Okay I think I see where you are coming from. About the latency thing though, what specific type of data are you referring to? If it's texture data, then apparently if we go by words like the DiRT 5 developer, it can't be anything severe. According to them they can take texture data, fetch it, use it, discard it and replace it mid-frame. Granted that is a cross-gen game but it's one of the few examples we've seen of any games with gameplay for next-gen and it's one of the more impressive ones IMHO. So I'm just curious what specific type of data you are referring to here.
WRT to zlib being difficult/risky for ASIC, I'm curious on that as well. PS5 is also able to use zlib, though it has dedicated decompression for Kraken. In this scenario if PS5 games were to also use zlib would they not also have to dedicate some CU resources for what you describe? And what amount of CU resources would have to be utilized for this as you are describing it?

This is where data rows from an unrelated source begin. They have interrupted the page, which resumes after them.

Lemma ack_b st seq flags data :
  tracks st → 0 ≤ seq → seq + zlen data ≤ second_client_seq st → 0 ≤ flags < 256 → Forall is_byte data → zlen data ≤ 1000 →
  ∃ f, on_b c server_port client_mac seq (second_server_seq st) flags data = Ok f ∧ acknowledges st f.
Proof using Hsend Hstart Hnowrap.
  intros [_ Hb _ Hc _] H0 H1 H2 H3 H4. pose proof (in_step_range _ _ _ _ _ Hb). pose proof (zlen_nonneg data).
  assert (∀ b, b2z b ≤ 1) as Hb2 by (intros []; cbn; lia).
  pose proof (Hb2 (second_response_ok st)). pose proof (Hb2 (rx_stale_ready_ok st)). pose proof (Hb2 (fin_sent_b st)).
  pose proof (Hb2 (unread_ok st)).
  destruct (frame_of_ok c server_port client_mac RECONNECT_CLIENT_PORT seq (second_server_seq st) flags data) as [f E];
    [done|unfold RECONNECT_CLIENT_PORT; lia|lia|lia|done..|].
  exists f. split; [done|]. exists seq, (second_server_seq st), flags, data. right. split; [lia|done].
Qed.

(** The numbers only grow. *)
Definition advances (st st' : large) : Prop :=
  server_seq st ≤ server_seq st' ∧ second_server_seq st ≤ second_server_seq st' ∧ client_seq st ≤ client_seq st' ∧
  second_client_seq st ≤ second_client_seq st'.

Lemma acknowledges_later st st' f : advances st st' → acknowledges st f → acknowledges st' f.
Proof.
  intros (? & ? & ? & ?) (seq & ack & flags & data & [(? & ? & ?)|(? & ? & ?)]); exists seq, ack, flags, data; [left|right];
    (split_and!; [lia..|done]).
Qed.

(** A round: the new state, and the frames it sends. *)
Definition round (st : large) (r : res (large * list bytes)) : Prop :=
  ∃ st' fs, r = Ok (st', fs) ∧ tracks st' ∧ advances st st' ∧ Forall (acknowledges st') fs.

EDIT: I did a little looking and the Eurogamer Series X article states that the decompression block is what is running the zlib decompression algorithm.
"Our second component is a high-speed hardware decompression block that can deliver over 6GB/s," reveals Andrew Goossen. "This is a dedicated silicon block that offloads decompression work from the CPU and is matched to the SSD so that decompression is never a bottleneck. The decompression hardware supports Zlib for general data and a new compression [system] called BCPack that is tailored to the GPU textures that typically comprise the vast majority of a game's package size."

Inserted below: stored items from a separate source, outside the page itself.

(* ===== verification/HttpdFacts.v ===== *)
(** * Facts about the test of the web server

    The second half of the TCP test: the loop over the two clients ends, takes from each
    a prefix of the server's response, and a client passes only with the whole response,
    which is a 200 with the expected page. *)
From S2P Require Import Prelude Bytes Text Dict NetFrame NetLink ArpTest ArpTestFacts TcpEcho TcpEchoFacts.

Section httpd.
Variable c : addresses.
Variable client_mac : bytes.
Hypothesis Hsend : sendable c HTTPD_PORT client_mac.
(** By the client's port. *)
Variable start : Z → Z.
Variable stream : Z → bytes.
Hypothesis Hstart : ∀ port, 0 ≤ start port ∧ start port + zlen (stream port) + 1 < 4294967296.

Definition peer_ok (client : Z * peer) : Prop :=
  let '(port, p) := client in
  0 ≤ port < 65536 ∧ in_step (start port) (stream port) (pe_body p) (pe_fin p) (pe_server_next p) ∧
  0 ≤ pe_request_seq p < 100000 ∧ 0 ≤ pe_client_seq p < 100000.

Lemma to_httpd_ok port p seq flags data :
  peer_ok (port, p) → 0 ≤ seq < 100000 → 0 ≤ flags < 256 → Forall is_byte data → zlen data ≤ 1000 →
  ∃ f, to_httpd c client_mac port seq (pe_server_next p) flags data = Ok f.
Proof using Hsend Hstart.
  intros (Hp & Hi & _) Hs Hf Hb Hl. pose proof (in_step_range _ _ _ _ _ Hi). pose proof (Hstart port).
  apply frame_of_ok; [done|done|lia|lia|done..].
Qed.

Lemma take_segment_ok port p s payload :
  peer_ok (port, p) → carries (start port) (stream port) s payload → peer_ok (port, (take_segment p s payload).1).
Proof.
  intros (Hp & Hi & Hr & Hq) Hc. unfold take_segment. fold (has_fin s). split; [done|]. cbn [fst pe_body pe_fin pe_server_next pe_request_seq pe_client_seq].
  split; [|done]. destruct (Z.eqb_spec (s_seq s) (pe_server_next p)) as [E|E]; [|by rewrite andb_false_r].
  rewrite andb_true_r. destruct (decide (payload = [])) as [->|Hne].
  - rewrite app_nil_r. change (zlen []) with 0. rewrite Z.add_0_r. destruct (has_fin s) eqn:Ef; [|done].
    by apply (in_step_fin _ _ _ _ _ _ Hc Hi).
  - destruct (in_step_data _ _ _ _ _ _ _ Hc Hi E Hne) as (-> & Hs & Hx). destruct (has_fin s); [|done].
    destruct Hs as (Hg & -> & _). split; [done|]. split; [cbn; lia|]. intros _. by apply Hx.
Qed.

(** A frame of the server is whole or ignored, and a part of a stream. *)
Definition honest_response (frame : bytes) : Prop :=
  ∀ s doff, let tcp := slice frame 34 (14 + be_value (slice frame 16 18)) in
    40 ≤ be_value (slice frame 16 18) → 14 + be_value (slice frame 16 18) ≤ zlen frame →
    unpack_segment (slice tcp 0 14) = Ok s → item tcp 12 = Ok doff → src_port s = HTTPD_PORT →
    carries (start (dst_port s)) (stream (dst_port s)) s (from tcp (Z.shiftr doff 4 * 4)).

Definition peers_ok (peers : list (Z * peer)) : Prop := Forall peer_ok peers.

(** The clients, and the frames that the loop takes the address from. *)
Definition syns (peers : list (Z * peer)) : list (Z * bytes) := map (fun client => (client.1, pe_syn client.2)) peers.

Lemma syns_dset port p p' peers : dget port peers = Some p → pe_syn p' = pe_syn p → syns (dset port p' peers) = syns peers.
Proof.
  intros Hg Hs. induction peers as [|[k v] peers IH]; [done|]. cbn in *. case_decide; cbn.
  - injection Hg as ->. by rewrite Hs.
  - f_equal. by apply IH.
Qed.

Lemma httpd_frame_ok peers frame : peers_ok peers → honest_response frame →
  ∃ peers' fs, httpd_frame c client_mac peers frame = Ok (peers', fs) ∧ peers_ok peers' ∧ syns peers' = syns peers.
Proof using Hsend Hstart.
  intros Hp Hh. unfold httpd_frame. assert (∃ peers' fs, Ok (peers, []) = Ok (peers', fs) ∧ peers_ok peers' ∧ syns peers' = syns peers) as Hidle
    by by exists peers, (@nil bytes).
  destruct (Z.ltb_spec (zlen frame) 54); [done|]. unfold unpack_be at 1. rewrite zlen_slice by lia. change (0 + Z.of_nat 2 <=? 18 - 16) with true.
  cbn [mbind res_bind]. rewrite slice_slice by lia. change (16 + 0) with 16. change (16 + (0 + Z.of_nat 2)) with 18.
  unfold honest_response in Hh. set (total := be_value (slice frame 16 18)) in *.
  destruct (Z.ltb_spec total 40); [done|]. destruct (Z.ltb_spec (zlen frame) (14 + total)); [done|]. cbn [orb].
  set (tcp := slice frame 34 (14 + total)) in *. assert (zlen tcp = total - 20) as Hl by (unfold tcp; rewrite zlen_slice; lia).
  destruct (unpack_segment_ok (slice tcp 0 14)) as [s Es]; [rewrite zlen_slice; lia|]. rewrite Es. cbn [mbind res_bind].
  destruct (dget (dst_port s) peers) as [p|] eqn:Ep; [|done]. destruct (Z.eqb_spec (src_port s) HTTPD_PORT) as [E|]; [|done].
  destruct (item_ok tcp 12) as [doff Ed]; [lia|]. rewrite Ed. cbn [mbind res_bind]. set (payload := from tcp _) in *.
  assert (peer_ok (dst_port s, p)) as Hpo.
  { apply dget_elem_of in Ep. unfold peers_ok in Hp. rewrite Forall_forall in Hp. by apply Hp. }
  assert (carries (start (dst_port s)) (stream (dst_port s)) s payload) as Hc by (apply Hh; done || lia).
  pose proof (take_segment_ok _ _ _ _ Hpo Hc) as Hpo'. destruct (take_segment p s payload) as [p' reply] eqn:Et. cbn [fst] in Hpo'.
  assert (peers_ok (dset (dst_port s) p' peers)) as Hp'.
  { apply Forall_forall. intros [k v] [[-> ->]|Hin]%dset_elem_of; [done|]. unfold peers_ok in Hp. rewrite Forall_forall in Hp. by apply Hp. }
  assert (syns (dset (dst_port s) p' peers) = syns peers) as Hk by (apply (syns_dset _ p); [done|]; by injection Et as <- _).
  destruct reply; [|by eexists _, _].
  destruct (to_httpd_ok (dst_port s) p' (pe_client_seq p') FLAG_ACK []) as [f ->]; [done|apply Hpo'|done|constructor|done|].
  cbn [mbind res_bind]. by eexists _, _.
Qed.

Lemma request_bytes : Forall is_byte request ∧ zlen request ≤ 1000.
Proof. apply (bool_decide_unpack _). by vm_compute. Qed.

Section loop.
Context {L : Type} `{HL : Link L} `{HLL : LinkLaws L}.
Hypothesis Hlink : ∀ p, delivered p → from_server c client_mac p = true → honest_response (cut p).

Lemma retransmit_ok t peers w : peers_ok peers →
  ∃ peers' w', retransmit c client_mac t peers w = Ok (peers', w') ∧ hears w w' [] ∧ now (w_link w) ≤ now (w_link w') ∧
    peers_ok peers' ∧ syns peers' = syns peers.
Proof using Hsend Hstart.
  revert w. induction peers as [|[port p] peers IH]; intros w Hp; cbn [retransmit].
  { exists [], w. split_and!; try done. apply hears_nil. }
  apply Forall_cons in Hp as [Hp Hps].
  assert (∃ p' w1, (if negb (pe_acked p) && negb (pe_fin p) && (500000000 <=? t - pe_sent_at p) then
      f ← lift (to_httpd c client_mac port (pe_request_seq p) (pe_server_next p) ACK_PSH request); _ ← sock_send f;
      ret (Peer (pe_client_seq p) (pe_server_next p) (pe_body p) (pe_fin p) (pe_syn p) (pe_request_seq p) (pe_acked p) t (pe_retransmits p + 1))
      else ret p) w = Ok (p', w1) ∧ hears w w1 [] ∧ now (w_link w) ≤ now (w_link w1) ∧ peer_ok (port, p') ∧ pe_syn p' = pe_syn p)
    as (p' & w1 & E & Hh & Hle & Hp' & Hsyn).
  { destruct (_ && _ && _); [|exists p, w; split_and!; [done|apply hears_nil|lia|done..]].
    destruct (to_httpd_ok port p (pe_request_seq p) ACK_PSH request) as [f Ef]; [done|by destruct Hp as (?&?&?&?)|done|apply request_bytes..|].
    rewrite (bind_ok _ _ w f w) by (unfold lift; by rewrite Ef). destruct (send_time_step f w) as (w1 & E1 & Hh & Hle).
    rewrite (bind_ok _ _ _ _ _ E1).
    eexists _, w1. split; [done|]. by split_and!. }
  rewrite (bind_ok _ _ _ _ _ E). destruct (IH w1 Hps) as (peers' & w2 & E2 & Hh2 & Hle2 & Hps' & Hk).
  rewrite (bind_ok _ _ _ _ _ E2). exists ((port, p') :: peers'), w2. split_and!; [done|by apply (hears_app _ _ _ [] [] Hh)|lia|by constructor|].
  unfold syns in *. cbn [map fst snd]. by rewrite Hsyn, Hk.
Qed.

Lemma httpd_loop_ok peers syn w : peers_ok peers → dget 43320 (syns peers) = Some syn → slice syn 6 12 = client_mac →
  ∃ peers' w', httpd_loop c client_mac peers w = Ok (peers', w') ∧ peers_ok peers' ∧ syns peers' = syns peers.
Proof using HLL Hsend Hstart Hlink.
  intros Hp Hd Hm. unfold httpd_loop. rewrite (bind_ok clock _ w (now (w_link w)) w) by done.
  match goal with |- context [until ?dl ?body ?after peers w] =>
    destruct (until_total dl body after (fun peers' _ => peers_ok peers' ∧ syns peers' = syns peers)
      (fun peers' _ => peers_ok peers' ∧ syns peers' = syns peers) peers w) as (peers' & w' & E & Hrest) end.
  - intros peers1 w1 [Hp1 Hs1] _. destruct (forallb _ peers1); [by exists (Stop peers1), w1|].
    rewrite (bind_ok clock _ w1 (now (w_link w1)) w1) by done.
    destruct (retransmit_ok (now (w_link w1)) peers1 w1 Hp1) as (peers2 & w2 & E2 & _ & Hle2 & Hp2 & Hs2). rewrite (bind_ok _ _ _ _ _ E2).
    destruct (dget 43320 peers2) as [p|] eqn:Ep.
    2:{ apply dget_None in Ep. assert (dget 43320 (syns peers2) = None) as E3; [|by rewrite Hs2, Hs1, Hd in E3].
        apply dget_None. unfold syns. rewrite map_map. exact Ep. }
    assert (pe_syn p = syn) as Esyn.
    { assert (dget 43320 (syns peers2) = Some (pe_syn p)) as E3; [|by rewrite Hs2, Hs1, Hd in E3; injection E3].
      unfold syns. by rewrite (dget_map pe_syn), Ep. }
    rewrite (bind_ok _ _ w2 p w2) by (unfold lift, dget_or_raise; by rewrite Ep).
    rewrite (bind_ok clock _ w2 (now (w_link w2)) w2) by done.
    match goal with |- context [recv_reply c _ ?t] =>
      destruct (recv_reply_spec c (pe_syn p) t w2) as (o & w3 & new & E3 & _ & Hlt & Hdel & Ho); [lia|] end.
    rewrite (bind_ok _ _ _ _ _ E3). rewrite Esyn, Hm in Ho. destruct o as [frame|]; cbn in Ho.
    2:{ exists (Next peers2), w3. split; [done|]. split; [|lia]. by rewrite Hs2. }
    assert (honest_response frame) as Hh.
    { assert (frame ∈ map cut (filter (fun p => from_server c client_mac p = true) new)) as Hin by (rewrite <- Ho; left).
      apply list_elem_of_fmap in Hin as (q & -> & [Hq Hin]%list_elem_of_filter). rewrite Forall_forall in Hdel. by apply Hlink; [apply Hdel|]. }
    destruct (httpd_frame_ok peers2 frame Hp2 Hh) as (peers3 & fs & E4 & Hp3 & Hs3).
    rewrite (bind_ok _ _ w3 (peers3, fs) w3) by (unfold lift; by rewrite E4).
    destruct (send_all_step fs w3) as (w4 & E5 & _ & Hle4). rewrite (bind_ok _ _ _ _ _ E5).
    exists (Next peers3), w4. split; [done|]. split; [|lia]. by rewrite Hs3, Hs2.
  - intros peers1 w1 [Hp1 Hs1] _. by exists peers1, w1.
  - done.
  - by exists peers', w'.
Qed.
End loop.
End httpd.

(** ** The verdict *)

Lemma httpd_passed_response expected p : httpd_passed expected p = true →
  pe_fin p = true ∧ ∃ header, pe_body p = header ++ (CRLF ++ CRLF) ++ expected ∧ startswith header ($"HTTP/1.") = true ∧
    contains ($" 200 ") (default [] (head (split_crlf header))) = true ∧ content_type header = $"text/html".
Proof.
  unfold httpd_passed, response_parts. destruct (find (CRLF ++ CRLF) (pe_body p)) as [i|] eqn:E; [|by rewrite !andb_false_r].
  apply find_split in E as (a & b & E & <-). rewrite E, slice_app by done.
  rewrite !andb_true_iff, !bool_decide_eq_true. intros ((((Hf & Hs) & H2) & Hb) & Hc). split; [done|]. exists a. split_and!; try done.
  rewrite app_assoc, from_app in Hb by (by rewrite zlen_app). by rewrite Hb.
Qed.

(** C34: the loop of the web server's test, on streams whose numbers stay below 2^32, the
    number of a last FIN included (the code does not reduce a number that passes it).
    The loop ends, whatever is lost, repeated or out of order, and keeps the clients; what
    a client took is a prefix of its stream, the number it expects next is the one after
    it, and it passes only when the stream, to its end, is a 200 response of HTML whose
    body is the expected page. *)
Theorem httpd_streams {L} `{LinkLaws L} c client_mac start stream peers syn w :
  sendable c HTTPD_PORT client_mac → (∀ port, 0 ≤ start port ∧ start port + zlen (stream port) + 1 < 4294967296) →
  (∀ p, delivered p → from_server c client_mac p = true → honest_response start stream (cut p)) →
  Forall (peer_ok start stream) peers → dget 43320 (syns peers) = Some syn → slice syn 6 12 = client_mac →
  ∃ peers' w', httpd_loop c client_mac peers w = Ok (peers', w') ∧ map fst peers' = map fst peers ∧
    ∀ port p, (port, p) ∈ peers' → pe_body p `prefix_of` stream port ∧
      pe_server_next p = start port + zlen (pe_body p) + b2z (pe_fin p) ∧
      ∀ expected, httpd_passed expected p = true →
        ∃ header, stream port = header ++ (CRLF ++ CRLF) ++ expected ∧ startswith header ($"HTTP/1.") = true ∧
          contains ($" 200 ") (default [] (head (split_crlf header))) = true ∧ content_type header = $"text/html".
Proof.
  intros Hs Hst Hlink Hp Hd Hm. destruct (httpd_loop_ok c client_mac Hs start stream Hst Hlink peers syn w Hp Hd Hm) as (peers' & w' & E & Hp' & Hk).
  exists peers', w'. split; [done|]. split.
  - apply (f_equal (map fst)) in Hk. unfold syns in Hk. by rewrite !map_map in Hk.
  - intros port p Hin. unfold peers_ok in Hp'. rewrite Forall_forall in Hp'. destruct (Hp' _ Hin) as (_ & (Hg & Hn & Hf) & _).
    split; [done|]. split; [done|]. intros expected (Hfin & header & Eb & Hrest)%httpd_passed_response.
    exists header. split; [|done]. by rewrite <- Eb, (Hf Hfin).
Qed.

(** A server that sends one response again and again. *)
Definition sample_response : bytes := $"HTTP/1.0 200 OK" ++ CRLF ++ $"Content-Type: text/html" ++ CRLF ++ CRLF ++ $"<p>".
Definition sample_stream (port : Z) : bytes := if port =? 43320 then sample_response else [].
Definition sample_packet : bytes :=
  match build_frame (Addresses [192; 168; 10; 2] [192; 168; 10; 55] [2; 0; 0; 0; 0; 1]) 43320 [0; 128; 225; 0; 0; 0] HTTPD_PORT
    1000 5001 (Z.lor FLAG_FIN FLAG_ACK) sample_response false [] with Ok f => f | Err _ => [] end.
Definition sample_syn : bytes := match to_httpd sample_peer sample_mac 43320 5000 0 FLAG_SYN [] with Ok f => f | Err _ => [] end.
Definition sample_peers : list (Z * peer) := [(43320, Peer 5039 1000 [] false sample_syn 5001 false 0 0)].

Lemma sample_response_honest p :
  delivered (L := tape sample_packet) p → from_server sample_peer sample_mac p = true → honest_response (fun _ => 1000) sample_stream (cut p).
Proof.
  intros Hd _. rewrite (tape_delivers _ _ Hd). intros s doff tcp H1 H2 Es Ed Ep. unfold tcp in *.
  vm_compute in Es, Ed. injection Es as <-. injection Ed as <-. right. exists 0. cbn [dst_port s_seq].
  split; [lia|]. split; [done|]. split; [exists []; by vm_compute|]. by vm_compute.
Qed.

Lemma httpd_streams_witness :
  ∃ peers' w', httpd_loop sample_peer sample_mac sample_peers (World (Tape (f := sample_packet) 0 []) [] []) = Ok (peers', w') ∧
    map fst peers' = map fst sample_peers ∧
    ∀ port p, (port, p) ∈ peers' → pe_body p `prefix_of` sample_stream port ∧
      pe_server_next p = 1000 + zlen (pe_body p) + b2z (pe_fin p) ∧
      ∀ expected, httpd_passed expected p = true →
        ∃ header, sample_stream port = header ++ (CRLF ++ CRLF) ++ expected ∧ startswith header ($"HTTP/1.") = true ∧
          contains ($" 200 ") (default [] (head (split_crlf header))) = true ∧ content_type header = $"text/html".
Proof.
  apply (httpd_streams sample_peer sample_mac (fun _ => 1000) sample_stream sample_peers sample_syn).
  - constructor; apply (bool_decide_unpack _); vm_compute; exact I.
  - intros port. unfold sample_stream. destruct (port =? 43320); vm_compute; split; discriminate || reflexivity.
  - intros p. apply sample_response_honest.
  - constructor; [|constructor]. split; [lia|]. split; [|cbn; lia]. split; [apply prefix_nil|]. split; [reflexivity|discriminate].
  - vm_compute. reflexivity.
  - vm_compute. reflexivity.
Defined.

(** On it the client passes. *)
Example httpd_sample_passes :
  (peers ← httpd_loop sample_peer sample_mac sample_peers; ret (map (fun client => httpd_passed ($"<p>") client.2) peers))
    (World (Tape (f := sample_packet) 0 []) [] []) ≫= (fun r => Ok r.1) = Ok [true].
Proof. vm_compute. reflexivity. Qed.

I think this here more or less supports the conclusion that the decompression block handles zlib. Granted it doesn't say anything about offloading it from the GPU but then again, neither did Sony with describing
their decompression hardware either. And realistically, it doesn't make too much sense that zlib would be too risky for a dedicated ASIC but Kraken is; they are both compression/decompression algorithms at the end of the day. They function differently in ways, sure, but still...
Yes you're right about Tempest, it's a repurposed CU unit (singular; for some reason AMD calls them Dual Compute so they are in as pairs; Sony took one core of those pairs and repurposed it for Tempest Engine to simulate an SPU, basically). You're also right that Series X's audio only specifies SPFP, not DPFP, but at the same time it isn't taking a GPU compute core and repurposing it, so that figures to be the expected outcome here. FWIW, though, HRTF is perfectly capable on Series X, in fact the One X also supported HRTF. HRTF is actually new for Sony systems via PS5, but it's been a feature with MS systems since at least the One X.
Hopefully what you are describing in the end there isn't a prelude to completely shutting down the idea Tempest could possibly be used for some non-audio tasks; from the sounds of it that could be the case, but I guess if devs wanted to get really specific with the chip they could push it in that kind of direction. But the cost may not be worth it. I don't think using the audio chip in such a way (and FWIW, something roughly similar could theoretically be done with Series X's audio processor, generally speaking) would be any kind of "secret sauce" whatsoever but it would make for cool examples of tech in systems being used in creative ways. I still can't think of any game that used the sound processor for graphics/logic purposes outside of Shining Force III on the SEGA Saturn, and that was decades ago.